1,4-Naphthoquinone thiazole urea hybrids bearing morpholine/piperazine: synthesis, crystal structure, aldose reductase and α-glycosidase enzyme inhibition, molecular docking, and electrochemical interaction with dsDNA.

Abstract

In this study, new 1,4-naphthoquinone thiazole urea hybrids bearing morpholine (3a-d) or piperazine (3e-h) moiety were synthesized in 76-89 % yields and characterized by ¹H NMR, ¹³C NMR, FT-IR, HRMS, and elemental analysis. The stereochemistry of 3d was determined by single crystal x-ray diffraction study. We evaluated the inhibitory potential of these compounds 3a-h on aldose reductase (ALR2) and α-glycosidase enzyme (α-GLY) activity.
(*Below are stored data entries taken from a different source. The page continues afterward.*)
(** Two splits of one string after a run of word characters agree on the
    character that ends the run. *)
Lemma word_run_end (w w' r r' : str) (a b : N) :
  forallb word w = true -> forallb word w' = true ->
  word a = false -> word b = false ->
  w ++ a :: r = w' ++ b :: r' -> a = b.
Proof.
  revert w'. induction w as [|c w IH]; intros [|c' w'] Hw Hw' Ha Hb E;
    simpl in *.
  - congruence.
  - inversion E; subst. apply andb_prop in Hw'. destruct Hw'. congruence.
  - inversion E; subst. apply andb_prop in Hw. destruct Hw. congruence.
  - inversion E; subst. apply andb_prop in Hw. apply andb_prop in Hw'.
    eapply IH; try eassumption; tauto.
Qed.

(** A match of the component pattern starts at index 0 with a name and a
    colon. *)
Lemma componentMatch_prefix (line : str) (m : captures) :
  exec componentRe line = Some m ->
  exists w r, line = w ++ 58 :: r /\ forallb word w = true.
Proof.
  unfold exec. intros H. apply search_sound in H.
  destruct H as (sk & s' & -> & H). apply attempt_sound in H.
  destruct H as (pre & rest & -> & L). simpl in L.
  destruct L as (p0 & q0 & -> & (-> & Z) & p1 & q1 & -> & (_ & W)
                 & p2 & q2 & -> & (a & -> & A) & _).
  assert (sk = []) by (destruct sk; [reflexivity|simpl in Z; lia]). subst.
  unfold chr in A. simpl in A. apply N.eqb_eq in A. subst.
  simpl. exists p1, (q2 ++ rest). rewrite <- !app_assoc. simpl. auto.
Qed.

(** A match of the connection pattern starts at index 0 with a name, then
    white space or the arrow. *)
Lemma connectionMatch_prefix (line : str) (m : captures) :
  exec connectionRe line = Some m ->
  exists w b r,
    line = w ++ b :: r /\ forallb word w = true /\
    (space b = true \/ b = 45).
Proof.
  unfold exec. intros H. apply search_sound in H.
  destruct H as (sk & s' & -> & H). apply attempt_sound in H.
  destruct H as (pre & rest & -> & L). simpl in L.
  destruct L as (p0 & q0 & -> & (-> & Z) & p1 & q1 & -> & (_ & W)
                 & p2 & q2 & -> & S & p3 & q3 & -> & (a & -> & A) & _).
  assert (sk = []) by (destruct sk; [reflexivity|simpl in Z; lia]). subst.
  unfold chr in A. simpl in A. apply N.eqb_eq in A. subst.
  simpl. destruct p2 as [|c p2].
  - exists p1, 45, (q3 ++ rest). rewrite <- !app_assoc. simpl. auto.
  - simpl in S. apply andb_prop in S. destruct S as [S _].
    exists p1, c, (p2 ++ 45 :: q3 ++ rest).
    repeat (rewrite <- app_assoc; simpl). auto.
Qed.

(** The two grammars exclude each other. *)
Lemma grammars_exclusive (line : str) (m : captures) :
  exec connectionRe line = Some m -> exec componentRe line = None.
Proof.
  intros H. destruct (exec componentRe line) as [m'|] eqn:E; [|reflexivity].
  exfalso.
  destruct (componentMatch_prefix _ _ E) as (w & r & Hl & Hw).
  destruct (connectionMatch_prefix _ _ H) as (w' & b & r' & Hl' & Hw' & Hb).
  rewrite Hl in Hl'.
  assert (Wb : word b = false).
  { destruct Hb as [Hb| ->]; [apply space_not_word, Hb|reflexivity]. }
  assert (58 = b)
    by (apply (word_run_end w w' r r' 58 b Hw Hw' eq_refl Wb Hl')).
  subst b. destruct Hb as [Hb|Hb]; discriminate.
Qed.

(** A match of the component pattern has six entries; the whole match, the
    name and the type are defined. *)
Lemma componentMatch_shape (line : str) (m : captures) :
  exec componentRe line = Some m ->
  exists w n t v px py, m = [Some w; Some n; Some t; v; px; py].
Proof.
  intros H. apply search_inv in H. destruct H as [L M].
  simpl in L.
  destruct (M 0%nat) as [w Hw]; [simpl; auto | simpl; lia|].
  destruct (M 1%nat) as [n Hn]; [simpl; auto | simpl; lia|].
  destruct (M 2%nat) as [t Ht]; [simpl; auto | simpl; lia|].
  destruct m as [|m0 [|m1 [|m2 [|m3 [|m4 [|m5 [|]]]]]]]; try discriminate.
  simpl in Hw, Hn, Ht. inversion Hw; inversion Hn; inversion Ht; subst.
  repeat eexists.
Qed.

(** A match of the connection pattern has three defined entries. *)
Lemma connectionMatch_shape (line : str) (m : captures) :
  exec connectionRe line = Some m ->
  exists w f t, m = [Some w; Some f; Some t].
Proof.
  intros H. apply search_inv in H. destruct H as [L M].
  simpl in L.
  destruct (M 0%nat) as [w Hw]; [simpl; auto | simpl; lia|].
  destruct (M 1%nat) as [n Hn]; [simpl; auto | simpl; lia|].
  destruct (M 2%nat) as [t Ht]; [simpl; auto | simpl; lia|].
  destruct m as [|m0 [|m1 [|m2 [|]]]]; try discriminate.
  simpl in Hw, Hn, Ht. inversion Hw; inversion Hn; inversion Ht; subst.
  repeat eexists.
Qed.

(** A greedy run takes all of a stretch of the class when the rest of the
    pattern then succeeds. *)
Lemma star_run (R : Type) (p : N -> bool) (u rest : str)
      (k : nat -> str -> option R) (r : R) :
  forall i,
    forallb p u = true ->
    (forall c t, rest = c :: t -> p c = false) ->
    k (i + length u)%nat rest = Some r ->
    star R p i (u ++ rest) k = Some r.
Proof.
  induction u as [|a u IH]; intros i Hu Hr Hk; simpl in *.
  - rewrite Nat.add_0_r in Hk. destruct rest as [|c t]; [exact Hk|].
    simpl. rewrite (Hr c t eq_refl). exact Hk.
  - apply andb_prop in Hu. destruct Hu as [Ha Hu]. rewrite Ha.
    rewrite (IH (S i) Hu Hr); [reflexivity|].
    rewrite <- Hk. f_equal. lia.
Qed.

Lemma star_all (R : Type) (p : N -> bool) (u : str)
      (k : nat -> str -> option R) (r : R) (i : nat) :
  forallb p u = true ->
  k (i + length u)%nat [] = Some r ->
  star R p i u k = Some r.
Proof.
  intros Hu Hk. rewrite <- (app_nil_r u) at 1.
  apply star_run; [exact Hu|discriminate|exact Hk].
Qed.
Our results indicate that these compounds substantially inhibit ALR2 at micromolar doses, with inhibition constants (K_Is) between 0.79 and 2.20 μM and inhibit α-GLY K_I between 0.67 and 2.82 μM. Molecular docking simulations were utilized to elucidate inhibitory effects and establish structure-activity relationships for the synthesized compounds. DNA interaction studies are of great importance for the synthesis of new drugs and for studying the behavior and mechanisms of action of synthesized drug molecules. Herein, the interaction of 3d selected as a model compound with ct-dsDNA was investigated in the solution phase by the electrochemical method of differential pulse voltammetry (DPV). The decrease in the peak current value of 3d after the addition of the DNA solution confirmed the interaction. Limits of detection (LOD) and quantification (LOQ) for the interaction were found to be 0.099 ppm and 0.327 ppm in the concentration range of 0.348 ppm to 0.739 ppm, respectively. To determine the binding constant, cyclic voltammetry (CV) was utilized and found to be 8.6 × 10² M^-1. Additionally, the type of interaction between the 3D molecule and DNA was investigated and supported by molecular docking and Fourier transformed infrared spectroscopy (FTIR).